◆ **TASK BRIEF**
Every line holding the string "that" should be copied from the listing.

◆ **RECORDED INFORMATION**
#####

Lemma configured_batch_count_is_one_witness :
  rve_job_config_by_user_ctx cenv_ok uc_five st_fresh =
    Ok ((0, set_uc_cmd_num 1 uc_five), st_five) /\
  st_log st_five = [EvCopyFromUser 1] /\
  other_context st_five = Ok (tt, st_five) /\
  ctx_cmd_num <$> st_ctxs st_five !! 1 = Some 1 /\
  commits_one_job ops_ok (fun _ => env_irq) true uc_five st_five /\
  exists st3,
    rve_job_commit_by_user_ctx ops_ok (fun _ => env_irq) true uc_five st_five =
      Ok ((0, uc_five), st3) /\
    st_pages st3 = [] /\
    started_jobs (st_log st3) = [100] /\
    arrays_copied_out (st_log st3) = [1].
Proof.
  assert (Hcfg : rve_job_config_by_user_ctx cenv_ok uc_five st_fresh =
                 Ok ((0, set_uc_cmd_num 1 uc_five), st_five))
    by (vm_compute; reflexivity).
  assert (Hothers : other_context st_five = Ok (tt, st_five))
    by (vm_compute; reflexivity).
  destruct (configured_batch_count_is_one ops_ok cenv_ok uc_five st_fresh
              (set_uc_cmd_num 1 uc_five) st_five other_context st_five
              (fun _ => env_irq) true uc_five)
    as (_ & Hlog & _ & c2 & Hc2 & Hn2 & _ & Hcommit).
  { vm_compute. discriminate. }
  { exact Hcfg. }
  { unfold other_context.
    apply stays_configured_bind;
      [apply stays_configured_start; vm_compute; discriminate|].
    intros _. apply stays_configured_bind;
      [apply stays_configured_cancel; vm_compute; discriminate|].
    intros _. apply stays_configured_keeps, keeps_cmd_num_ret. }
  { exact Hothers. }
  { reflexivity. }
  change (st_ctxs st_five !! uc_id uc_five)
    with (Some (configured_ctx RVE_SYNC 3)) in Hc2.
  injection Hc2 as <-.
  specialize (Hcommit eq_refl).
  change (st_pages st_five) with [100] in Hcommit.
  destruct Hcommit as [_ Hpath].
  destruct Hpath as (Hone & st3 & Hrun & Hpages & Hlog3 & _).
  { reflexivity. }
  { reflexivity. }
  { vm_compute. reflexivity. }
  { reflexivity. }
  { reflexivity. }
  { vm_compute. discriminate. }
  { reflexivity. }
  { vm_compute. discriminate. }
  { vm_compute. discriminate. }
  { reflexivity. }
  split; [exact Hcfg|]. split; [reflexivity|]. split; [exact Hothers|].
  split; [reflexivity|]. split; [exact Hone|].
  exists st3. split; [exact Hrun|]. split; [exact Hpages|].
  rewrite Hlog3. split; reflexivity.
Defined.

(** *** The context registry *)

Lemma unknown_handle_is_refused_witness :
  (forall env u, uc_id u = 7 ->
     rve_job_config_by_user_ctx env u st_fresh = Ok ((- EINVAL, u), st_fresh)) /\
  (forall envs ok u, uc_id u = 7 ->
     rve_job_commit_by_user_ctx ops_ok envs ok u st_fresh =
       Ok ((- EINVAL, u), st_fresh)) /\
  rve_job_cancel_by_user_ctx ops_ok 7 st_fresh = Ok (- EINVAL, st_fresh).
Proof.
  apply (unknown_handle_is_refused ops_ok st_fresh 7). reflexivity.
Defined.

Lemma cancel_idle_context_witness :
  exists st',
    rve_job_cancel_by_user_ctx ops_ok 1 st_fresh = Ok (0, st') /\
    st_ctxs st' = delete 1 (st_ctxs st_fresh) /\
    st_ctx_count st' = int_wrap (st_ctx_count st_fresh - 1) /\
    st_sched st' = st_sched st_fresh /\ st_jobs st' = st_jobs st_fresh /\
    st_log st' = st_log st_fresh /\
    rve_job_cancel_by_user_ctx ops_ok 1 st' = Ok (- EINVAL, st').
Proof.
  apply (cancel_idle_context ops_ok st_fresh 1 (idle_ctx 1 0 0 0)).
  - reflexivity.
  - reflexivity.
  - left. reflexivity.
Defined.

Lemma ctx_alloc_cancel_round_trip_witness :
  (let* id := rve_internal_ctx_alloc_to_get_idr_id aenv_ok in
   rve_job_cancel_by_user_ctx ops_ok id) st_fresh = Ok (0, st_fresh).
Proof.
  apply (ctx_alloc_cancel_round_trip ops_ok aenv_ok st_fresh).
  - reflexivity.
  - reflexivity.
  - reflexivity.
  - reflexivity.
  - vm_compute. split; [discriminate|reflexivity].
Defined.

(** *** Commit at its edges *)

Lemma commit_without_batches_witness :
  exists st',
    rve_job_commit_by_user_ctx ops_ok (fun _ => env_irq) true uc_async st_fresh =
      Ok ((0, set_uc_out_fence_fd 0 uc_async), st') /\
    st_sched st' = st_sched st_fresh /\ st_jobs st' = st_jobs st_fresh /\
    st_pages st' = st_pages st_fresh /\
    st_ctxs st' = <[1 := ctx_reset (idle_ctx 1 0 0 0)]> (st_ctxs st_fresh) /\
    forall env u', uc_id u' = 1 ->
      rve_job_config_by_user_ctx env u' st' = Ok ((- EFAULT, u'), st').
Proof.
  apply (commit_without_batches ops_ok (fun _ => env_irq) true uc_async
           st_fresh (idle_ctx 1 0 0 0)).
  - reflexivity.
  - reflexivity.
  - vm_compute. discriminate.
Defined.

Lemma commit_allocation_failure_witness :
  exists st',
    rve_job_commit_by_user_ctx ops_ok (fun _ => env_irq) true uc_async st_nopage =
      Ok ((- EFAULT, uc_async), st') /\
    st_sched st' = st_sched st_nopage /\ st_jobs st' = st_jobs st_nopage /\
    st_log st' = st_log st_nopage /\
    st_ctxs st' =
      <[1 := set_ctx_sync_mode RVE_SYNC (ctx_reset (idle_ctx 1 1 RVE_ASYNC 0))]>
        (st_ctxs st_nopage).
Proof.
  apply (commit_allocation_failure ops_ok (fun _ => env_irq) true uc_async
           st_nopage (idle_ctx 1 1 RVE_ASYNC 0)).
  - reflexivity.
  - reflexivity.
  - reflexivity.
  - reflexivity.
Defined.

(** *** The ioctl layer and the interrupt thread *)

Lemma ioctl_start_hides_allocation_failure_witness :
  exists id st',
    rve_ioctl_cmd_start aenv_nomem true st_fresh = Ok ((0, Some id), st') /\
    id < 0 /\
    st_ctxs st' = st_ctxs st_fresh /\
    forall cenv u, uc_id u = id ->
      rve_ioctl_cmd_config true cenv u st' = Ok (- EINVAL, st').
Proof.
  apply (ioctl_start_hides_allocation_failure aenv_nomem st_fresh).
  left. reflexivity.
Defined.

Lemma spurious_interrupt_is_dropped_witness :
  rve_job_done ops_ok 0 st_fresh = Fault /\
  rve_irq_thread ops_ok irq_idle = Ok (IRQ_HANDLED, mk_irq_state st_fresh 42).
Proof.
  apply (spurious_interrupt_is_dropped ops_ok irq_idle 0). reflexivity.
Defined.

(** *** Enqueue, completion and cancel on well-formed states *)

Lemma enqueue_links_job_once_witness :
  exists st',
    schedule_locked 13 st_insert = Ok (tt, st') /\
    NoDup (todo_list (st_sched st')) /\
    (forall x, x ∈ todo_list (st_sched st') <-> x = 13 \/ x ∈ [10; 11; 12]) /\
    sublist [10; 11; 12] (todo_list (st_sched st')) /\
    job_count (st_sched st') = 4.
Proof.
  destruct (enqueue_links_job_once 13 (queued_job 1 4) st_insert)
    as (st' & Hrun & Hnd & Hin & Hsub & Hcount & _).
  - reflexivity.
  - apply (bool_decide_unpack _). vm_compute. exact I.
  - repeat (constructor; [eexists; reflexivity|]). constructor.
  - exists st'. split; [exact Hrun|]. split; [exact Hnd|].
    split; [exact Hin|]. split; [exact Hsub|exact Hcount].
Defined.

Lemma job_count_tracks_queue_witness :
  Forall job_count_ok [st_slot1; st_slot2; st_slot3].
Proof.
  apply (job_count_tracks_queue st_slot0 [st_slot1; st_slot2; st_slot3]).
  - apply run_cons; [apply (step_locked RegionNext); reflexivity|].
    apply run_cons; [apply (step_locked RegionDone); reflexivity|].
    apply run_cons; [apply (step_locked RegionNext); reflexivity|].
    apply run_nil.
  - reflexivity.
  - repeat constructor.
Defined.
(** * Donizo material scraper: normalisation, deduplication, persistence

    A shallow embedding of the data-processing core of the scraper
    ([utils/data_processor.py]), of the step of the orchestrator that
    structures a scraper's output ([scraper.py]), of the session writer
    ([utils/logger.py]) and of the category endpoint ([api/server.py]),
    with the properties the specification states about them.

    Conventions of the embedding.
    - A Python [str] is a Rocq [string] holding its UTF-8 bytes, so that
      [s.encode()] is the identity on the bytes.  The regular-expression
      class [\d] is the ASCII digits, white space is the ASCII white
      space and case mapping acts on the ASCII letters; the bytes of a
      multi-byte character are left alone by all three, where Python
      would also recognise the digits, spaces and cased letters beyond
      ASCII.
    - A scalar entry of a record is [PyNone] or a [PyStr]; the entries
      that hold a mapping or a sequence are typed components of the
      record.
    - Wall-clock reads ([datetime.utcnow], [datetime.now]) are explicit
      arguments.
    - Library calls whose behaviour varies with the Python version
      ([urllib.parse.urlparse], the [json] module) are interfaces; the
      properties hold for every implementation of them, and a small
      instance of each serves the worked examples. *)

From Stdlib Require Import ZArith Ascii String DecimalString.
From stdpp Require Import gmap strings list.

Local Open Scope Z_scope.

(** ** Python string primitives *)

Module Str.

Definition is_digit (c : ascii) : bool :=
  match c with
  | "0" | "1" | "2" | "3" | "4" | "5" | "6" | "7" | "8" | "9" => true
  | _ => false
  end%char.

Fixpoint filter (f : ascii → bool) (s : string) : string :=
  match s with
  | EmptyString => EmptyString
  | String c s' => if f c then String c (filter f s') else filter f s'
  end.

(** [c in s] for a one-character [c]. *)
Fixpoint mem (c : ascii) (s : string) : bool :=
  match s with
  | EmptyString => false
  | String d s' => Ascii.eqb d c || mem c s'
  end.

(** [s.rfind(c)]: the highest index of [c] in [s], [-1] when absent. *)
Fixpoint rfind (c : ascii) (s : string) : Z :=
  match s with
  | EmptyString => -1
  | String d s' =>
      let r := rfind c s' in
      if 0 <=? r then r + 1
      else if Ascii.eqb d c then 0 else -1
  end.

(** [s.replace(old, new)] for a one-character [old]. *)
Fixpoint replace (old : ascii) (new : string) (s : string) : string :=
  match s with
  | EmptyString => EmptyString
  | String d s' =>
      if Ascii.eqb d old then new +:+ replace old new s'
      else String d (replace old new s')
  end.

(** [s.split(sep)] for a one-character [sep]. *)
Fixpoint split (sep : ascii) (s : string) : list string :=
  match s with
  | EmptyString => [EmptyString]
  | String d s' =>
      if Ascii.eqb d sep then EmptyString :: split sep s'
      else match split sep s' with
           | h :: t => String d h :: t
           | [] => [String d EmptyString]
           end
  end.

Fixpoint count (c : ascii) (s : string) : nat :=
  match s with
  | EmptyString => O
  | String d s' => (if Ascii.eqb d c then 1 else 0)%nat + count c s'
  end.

#####

◆ **OUTPUT FOR THIS TASK**
    ([utils/data_processor.py]), of the step of the orchestrator that
    - A Python [str] is a Rocq [string] holding its UTF-8 bytes, so that
      that hold a mapping or a sequence are typed components of the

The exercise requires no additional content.